When Cancer in Dogs Isn’t Just Bad Luck

What Can You Do?

When selecting a canine companion, it’s important to realize that any breed, as well as mixed-breed dogs, can and do get cancer – that’s where “bad luck” or other factors can come into play. And even if cancer isn’t listed as a health risk for a particular breed, that’s no guarantee a dog won’t get cancer.

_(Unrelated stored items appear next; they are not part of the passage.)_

(** * AI Prompt Debugger ([app.py]): prompt construction and provider dispatch

    A shallow embedding of [PromptDebugger.__init__],
    [PromptDebugger.analyze_prompt] and [main] of [app.py], together with
    the properties of the prompt template, of the two-branch provider
    dispatch and of the form validation.

    Conventions.
    - A Python [str] is a sequence of Unicode code points: [pystr] is
      [list N].  Source literals are written with [lit "..."]; the double
      quote character, which the template contains, is written [dq].
    - Side effects that matter to the properties (Streamlit notices, the
      two provider client calls, the final [st.json]) are recorded in a
      trace of [event]s.  Pure layout calls ([st.title], [st.subheader],
      [st.markdown], [st.columns], [st.spinner]) produce no event.
    - Python exceptions are values of type [exn]; an [except] clause is a
      predicate on the exception class.
    - [st.secrets] is a secrets file with its entries, or no file at all:
      a lookup raises [KeyError] on a key the file lacks, and another
      error when there is no file.
    - [st.error], [st.warning] and [st.json] show their argument or raise
      [UnicodeEncodeError] on a text that holds a surrogate. *)

From Stdlib Require Import List String Ascii Bool Arith NArith ZArith QArith Lia.
From Stdlib Require Import DecimalString.
Import ListNotations.
Close Scope Q_scope.

Set Warnings "-register-all".

(* ================================================================= *)
(** ** Python strings *)

Definition pystr := list N.

Definition lit (s : string) : pystr :=
  map N_of_ascii (list_ascii_of_string s).

(** The characters the template needs that a literal cannot hold. *)
Definition dq : pystr := [34%N].
Definition nl : pystr := [10%N].

(** [q s] is the text [s] between double quotes. *)
Definition q (s : string) : pystr := dq ++ lit s ++ dq.

Definition pystr_eq_dec : forall s t : pystr, {s = t} + {s <> t} :=
  list_eq_dec N.eq_dec.

Definition pystr_eqb (s t : pystr) : bool :=
  if pystr_eq_dec s t then true else false.

(** Python truthiness of a string: [bool(s)] is [len(s) != 0]. *)
Definition truthy (s : pystr) : bool :=
  match s with [] => false | _ :: _ => true end.

(** [sep.join(parts)]. *)
Fixpoint join (sep : pystr) (parts : list pystr) : pystr :=
  match parts with
  | [] => []
  | [p] => p
  | p :: ps => p ++ sep ++ join sep ps
  end.

(** [s in t] for strings, as a proposition and as a test. *)
Definition substring (s t : pystr) : Prop :=
  exists pre post, t = pre ++ s ++ post.

Fixpoint is_prefix (s t : pystr) : bool :=
  match s, t with
  | [], _ => true
  | _ :: _, [] => false
  | a :: s', b :: t' => N.eqb a b && is_prefix s' t'
  end.

Fixpoint is_substring (s t : pystr) : bool :=
  match t with
  | [] => is_prefix s []
  | _ :: t' => is_prefix s t || is_substring s t'
  end.

(** Number of positions of [t] at which [s] starts. *)
Fixpoint occurrences (s t : pystr) : nat :=
  match t with
  | [] => 0
  | _ :: t' => (if is_prefix s t then 1 else 0) + occurrences s t'
  end.

(* ================================================================= *)
(** ** [json.dumps(history, indent=2)]

    The conversation history is a list of two-key dictionaries
    [{"role": ..., "content": ...}] of strings.  [json.dumps] with its
    default [ensure_ascii=True] writes a string between double quotes,
    keeps the printable ASCII characters other than the double quote and
    the backslash, and escapes every other code point. *)

Record message := { role : pystr; content : pystr }.

Definition hexdigit (d : N) : N :=
  if (d <? 10)%N then (48 + d)%N else (87 + d)%N.

(** ['{0:04x}'.format(n)] for [n < 0x10000]. *)
Definition hex4 (n : N) : pystr :=
  [ hexdigit (n / 4096 mod 16); hexdigit (n / 256 mod 16);
    hexdigit (n / 16 mod 16); hexdigit (n mod 16) ]%N.

Definition u_escape (n : N) : pystr := lit "\u" ++ hex4 n.

Definition escape_char (c : N) : pystr :=
  if (c =? 92)%N then lit "\\"
  else if (c =? 34)%N then lit "\" ++ dq
  else if (c =? 8)%N then lit "\b"
  else if (c =? 12)%N then lit "\f"
  else if (c =? 10)%N then lit "\n"
  else if (c =? 13)%N then lit "\r"
  else if (c =? 9)%N then lit "\t"
  else if ((32 <=? c) && (c <=? 126))%N then [c]
  else if (c <? 65536)%N then u_escape c
  else
    let n := (c - 65536)%N in
    u_escape (N.lor 55296 (N.land (N.shiftr n 10) 1023))
    ++ u_escape (N.lor 56320 (N.land n 1023)).

Definition encode_basestring_ascii (s : pystr) : pystr :=
  dq ++ flat_map escape_char s ++ dq.

(** One dictionary of the history, at nesting level 1 of [indent=2]. *)
Definition dumps_message (m : message) : pystr :=
  lit "{" ++ nl
  ++ lit "    " ++ q "role" ++ lit ": " ++ encode_basestring_ascii (role m)
  ++ lit "," ++ nl
  ++ lit "    " ++ q "content" ++ lit ": "
  ++ encode_basestring_ascii (content m) ++ nl
  ++ lit "  }".

Definition json_dumps_indent2 (history : list message) : pystr :=
  match history with
  | [] => lit "[]"
  | _ :: _ =>
      lit "[" ++ nl
      ++ join (lit "," ++ nl) (map (fun m => lit "  " ++ dumps_message m) history)
      ++ nl ++ lit "]"
  end.

(* ================================================================= *)
(** ** The request record and the prompt template *)

(** The dictionary [inputs] built by [main]; it always has these keys. *)
Record Inputs := {
  bot_type : pystr;
  system_prompt : pystr;
  conversation_history : list message;
  defective_user_message : pystr;
  defective_agent_response : pystr;
  defective_description : pystr;
  agent_interpretation : pystr;
  expected_behavior : pystr;
  behavioral_guidelines : pystr;
  provider : pystr;
  model : pystr
}.

(** The lines of the f-string [analysis_prompt] of [analyze_prompt]; the
    text opens with a line break and ends with eight spaces. *)
Definition prompt_lines (inputs : Inputs) : list pystr :=
  [ [];
    lit "You are an AI expert specializing in debugging and analyzing conversational agent prompts.";
    [];
    lit "Given the following inputs:";
    [];
    lit "- **Bot Type**: " ++ bot_type inputs;
    lit "- **System Prompt**: " ++ system_prompt inputs;
    lit "- **Conversation History**: "
      ++ json_dumps_indent2 (conversation_history inputs);
    lit "- **Defective User Message**: " ++ defective_user_message inputs;
    lit "- **Defective Agent Response**: " ++ defective_agent_response inputs;
    lit "- **Issue Description**: " ++ defective_description inputs;
    lit "- **Agent's Interpretation**: " ++ agent_interpretation inputs;
    lit "- **Expected Behavior**: " ++ expected_behavior inputs;
    lit "- **Behavioral Guidelines**: " ++ behavioral_guidelines inputs;
    [];
    lit "### Tasks:";
    lit "1. **Error Source Analysis**: Identify if the issue originates from the system prompt, guidelines, or model behavior.";
    lit "2. **Suggestions for Improvements**: Provide modifications to enhance the system prompt and guidelines.";
    lit "3. **Agent Interpretation Shift**: Explain how the agent's reasoning may change with the new modifications.";
    [];
    lit "Output should be in JSON format:";
    lit "{";
    lit "    " ++ q "error_analysis" ++ lit ": { " ++ q "system_prompt"
      ++ lit ": " ++ q "..." ++ lit ", " ++ q "guidelines" ++ lit ": "
      ++ q "..." ++ lit " },";
    lit "    " ++ q "suggestions" ++ lit ": { " ++ q "system_prompt"
      ++ lit ": " ++ q "..." ++ lit ", " ++ q "guidelines" ++ lit ": "
      ++ q "..." ++ lit " },";
    lit "    " ++ q "interpretation_change" ++ lit ": " ++ q "...";
    lit "}";
    lit "        " ].

Definition analysis_prompt (inputs : Inputs) : pystr :=
  join nl (prompt_lines inputs).

(* ================================================================= *)
(** ** Exceptions, JSON values and the effects of the program *)

(** The exception classes the program can meet.  [OtherException] stands
    for any other class derived from [Exception] (the provider clients'
    API errors, for instance); [BaseExceptionOnly] for the classes derived
    from [BaseException] alone, such as [KeyboardInterrupt]. *)
Inductive exn_class :=
| KeyError
| AttributeError
| IndexError
| TypeError
| JSONDecodeError
| OtherException (name : string)
| BaseExceptionOnly (name : string).

(** [exn_str] is [str(e)], what [f"{e}"] renders. *)
Record exn := { exn_cls : exn_class; exn_str : pystr }.

(** [except KeyError] and [except Exception]. *)
Definition isinstance_KeyError (e : exn) : bool :=
  match exn_cls e with KeyError => true | _ => false end.

Definition isinstance_Exception (e : exn) : bool :=
  match exn_cls e with BaseExceptionOnly _ => false | _ => true end.

Inductive result (A : Type) :=
| Ok (a : A)
| Raised (e : exn).
Arguments Ok {A} a.
Arguments Raised {A} e.

(** What [json.loads] can return.  A number with a fraction or an
    exponent is kept as its text. *)
Inductive json :=
| JNull
| JBool (b : bool)
| JInt (z : Z)
| JFloat (text : pystr)
| JStr (s : pystr)
| JList (items : list json)
| JDict (items : list (pystr * json)).

Module anthropic.
(** [anthropic.Anthropic(api_key=...)]. *)
Record Client := { api_key : pystr }.
(** The keyword arguments of [messages.create]. *)
Record request := {
  model : pystr;
  max_tokens : Z;
  messages : list message
}.
(** An item of [response.content]: a text block has a [text]
    attribute, a block of another class has none. *)
Inductive block :=
| TextBlock (text : pystr)
| OtherBlock (cls : pystr).
Definition response := list block.
End anthropic.

Module openai.
(** The keyword arguments of [ChatCompletion.create]. *)
Record request := {
  model : pystr;
  messages : list message;
  max_tokens : Z;
  temperature : Q
}.
(** An item of [response.choices], reduced to [message.content], which
    the API may leave [None]. *)
Record choice := { message_content : option pystr }.
Definition response := list choice.
End openai.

But no matter which breed you are considering, do your homework before selecting the next addition to the family. Each recognized AKC breed has a breed club, and the Web page of the breed club typically includes information on the health issues for that breed. Talk to breeders before purchasing a puppy and ask how they are working with the breed club and the AKC to address the health concerns, including cancer, of their breed. Responsible breeders understand the health issues of their breed and support research to improve the breed. Be diligent about taking your dog for regular veterinary examinations and be aware of the early signs of cancer. Follow your veterinarian’s advice regarding all necessary screening tests and, finally, support research to improve the health of your breed through clinical trials and/or the donation of blood or tumor samples from your dog.

Even though cancer is not a topic anyone really wants to think about regarding his/her favorite furry companion, all this talk is very promising for the future of dogs. Because veterinary scientists continue to unravel the mysteries of cancer in dogs, we will soon have new and better methods of prevention, detection and treatment for these diseases.